La scoperta dell’Opera dell’Amore Misericordioso dilatò ancora di più l’animo di Mathilde e rese la sua preghiera più viva, più desiderosa del bene di tutti. Il suo sguardo ecumenico, in tempi in cui tale atteggiamento era guardato con sospetto, si fece ancora più attento, trasparente, accogliente. Seguì coerentemente la sua promessa di terziaria francescana e divenne povera, donando persino la casa in cui abitava, profondendo le sue ricchezze per sostenere le fasce più deboli del Paese. Mathilde portava in sé l’impronta delle donne dei primi secoli della vita della Chiesa che l’incitavano a donarsi, a perdere tutto.
Donna vigorosa e sempre attiva, Mathilde avvertì in sé qualche problema di salute che rivelò, a una diagnosi più attenta, la sua natura tumorale, fin dall’inizio grave. Se la sua prima reazione fu un «Grazie Signore!», il suo atteggiamento prima di trasformarsi in calmo e docile passò attraverso la rabbia e il furore di chi si vede sottratta la vita e mutati i parametri quotidiani. Seguirono anni di sofferenza, di viaggi all’estero, a Parigi, negli Stati Uniti, nel tentativo di arginare l’avanzare del male. Ma tutto fu inutile. Mathilde peggiorava continuamente.
Comprese così che il suo dono non doveva passare solo per i suoi beni ma per quel bene che era la sua stessa esistenza. E nella preghiera seppe compiere il passo dell’accettazione e della restituzione della vita nelle mani di Dio. Lo spogliamento fu totale. L’infaticabile manager, la donna energica e volitiva per il servizio altrui si ritrovò debole e impotente. Redasse il suo testamento, riaffidò ai salesiani l’opera, che tutt’ora gestiscono, e si dispose a attendere il suo passaggio, la sua Pasqua.
Nel momento cruciale del passaggio, attorniata dai familiari e dal grande amico, il vescovo Isidoro Fattal, Mathilde si dimostrò serena e tranquilla, consapevole di varcare la soglia del tempo.
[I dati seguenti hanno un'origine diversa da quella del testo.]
Lemma append_assoc (a b c : string) :
  ((a ++ b) ++ c)%string = (a ++ (b ++ c))%string.
Proof. induction a; simpl; congruence. Qed.

Lemma append_snoc (a b : string) (c : ascii) :
  ((a ++ char_str c) ++ b)%string = (a ++ String c b)%string.
Proof. rewrite append_assoc. reflexivity. Qed.

Lemma length_append (a b : string) :
  String.length (a ++ b) = String.length a + String.length b.
Proof. induction a; simpl; congruence. Qed.

Lemma chars_append (a b : string) : chars (a ++ b) = chars a ++ chars b.
Proof. unfold chars. induction a; simpl; congruence. Qed.

Lemma str_chars (s : string) : str (chars s) = s.
Proof. apply string_of_list_ascii_of_string. Qed.

Lemma chars_str (l : list ascii) : chars (str l) = l.
Proof. apply list_ascii_of_string_of_list_ascii. Qed.

Lemma append_inv_tail (a b r : string) :
  (a ++ r)%string = (b ++ r)%string -> a = b.
Proof.
  intros H. apply (f_equal chars) in H. rewrite !chars_append in H.
  apply app_inv_tail in H.
  rewrite <- (str_chars a), <- (str_chars b). congruence.
Qed.

(** ** Positions *)

Lemma pos_after_app (a b : string) (l c : nat) :
  pos_after (a ++ b) l c =
  pos_after b (fst (pos_after a l c)) (snd (pos_after a l c)).
Proof.
  revert l c. induction a as [|ch a IH]; intros l c; simpl.
  - reflexivity.
  - destruct (Ascii.eqb ch nl); apply IH.
Qed.

(** ** The scanners consume a prefix of the input *)

Lemma ident_char_not_nl (c : ascii) :
  ident_char c = true -> Ascii.eqb c nl = false.
Proof.
  intros H. destruct (Ascii.eqb_spec c nl) as [->|]; [|reflexivity].
  vm_compute in H. discriminate.
Qed.

Lemma skip_line_comment_spec (s : string) (col : nat) :
  exists pre,
    s = (pre ++ fst (skip_line_comment s col))%string /\
    forall l, pos_after pre l col = (l, snd (skip_line_comment s col)).
Proof.
  revert col. induction s as [|ch r IH]; intros col; simpl.
  - exists EmptyString. split; reflexivity.
  - destruct (Ascii.eqb ch nl) eqn:E.
    + exists EmptyString. split; reflexivity.
    + destruct (IH (S col)) as [pre [H1 H2]].
      exists (String ch pre). split.
      * simpl. congruence.
      * intros l. simpl. rewrite E. apply H2.
Qed.

Lemma peek_eq (r : string) (c : ascii) :
  String.eqb (peek r) (char_str c) = true -> exists r2, r = String c r2.
Proof.
  destruct r as [|c2 r2]; intros H.
  - discriminate.
  - change (peek (String c2 r2)) with (char_str c2) in H.
    apply String.eqb_eq in H. injection H as ->. eauto.
Qed.

Lemma skip_block_comment_spec (s : string) (l c sl sc : nat) r' l' c' :
  skip_block_comment s l c sl sc = Ok (r', l', c') ->
  exists pre, s = (pre ++ r')%string /\ pos_after pre l c = (l', c').
Proof.
  revert l c. induction s as [|ch r IH]; intros l c; simpl.
  - discriminate.
  - destruct (Ascii.eqb ch nl) eqn:E.
    + intros H. destruct (IH _ _ H) as [pre [H1 H2]].
      exists (String ch pre). simpl. rewrite E. split; congruence.
    + destruct (Ascii.eqb ch "*" && String.eqb (peek r) "/") eqn:E2.
      * apply andb_prop in E2. destruct E2 as [_ E2].
        apply (peek_eq r "/") in E2. destruct E2 as [r2 ->]. simpl.
        intros H. injection H as <- <- <-.
        exists (String ch (String "/" EmptyString)). simpl. rewrite E.
        split; reflexivity.
      * intros H. destruct (IH _ _ H) as [pre [H1 H2]].
        exists (String ch pre). simpl. rewrite E. split; congruence.
Qed.

Lemma scan_string_spec (s : string) (esc : bool) (buf : string) (l c : nat)
  buf' r' l' c' :
  scan_string s esc buf l c = Some (buf', r', l', c') ->
  exists pre,
    s = (pre ++ r')%string /\ buf' = (buf ++ pre)%string /\
    pre <> EmptyString /\ pos_after pre l c = (l', c').
Proof.
  revert esc buf l c.
  induction s as [|ch r IH]; intros esc buf l c; simpl; [discriminate|].
  assert (Hgo : forall e,
    scan_string r e (buf ++ char_str ch)
      (if Ascii.eqb ch nl then S l else l)
      (if Ascii.eqb ch nl then 1 else S c) = Some (buf', r', l', c') ->
    exists pre,
      String ch r = (pre ++ r')%string /\ buf' = (buf ++ pre)%string /\
      pre <> EmptyString /\ pos_after pre l c = (l', c')).
  { intros e H. destruct (IH _ _ _ _ H) as [pre [H1 [H2 [_ H4]]]].
    exists (String ch pre). simpl. repeat split.
    - congruence.
    - rewrite H2. apply append_snoc.
    - discriminate.
    - destruct (Ascii.eqb ch nl); exact H4. }
  destruct esc; [apply Hgo|].
  destruct (Ascii.eqb ch backslash); [apply Hgo|].
  destruct (Ascii.eqb ch dquote) eqn:Eq; [|apply Hgo].
  intros H. injection H as <- <- <- <-.
  exists (char_str ch). simpl. repeat split.
  - discriminate.
  - destruct (Ascii.eqb ch nl); reflexivity.
Qed.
Era il 27 febbraio 1961 quando l’amico vescovo le rese l’estremo saluto con poche parole: «Santa Mathilde».
In questi tempi, chiusi i processi diocesani, siamo vicini al giudizio della Chiesa, che sta considerando la bellezza e il profumo dell’agape donato da una donna siriana non solo al suo Paese ma all’umanità intera.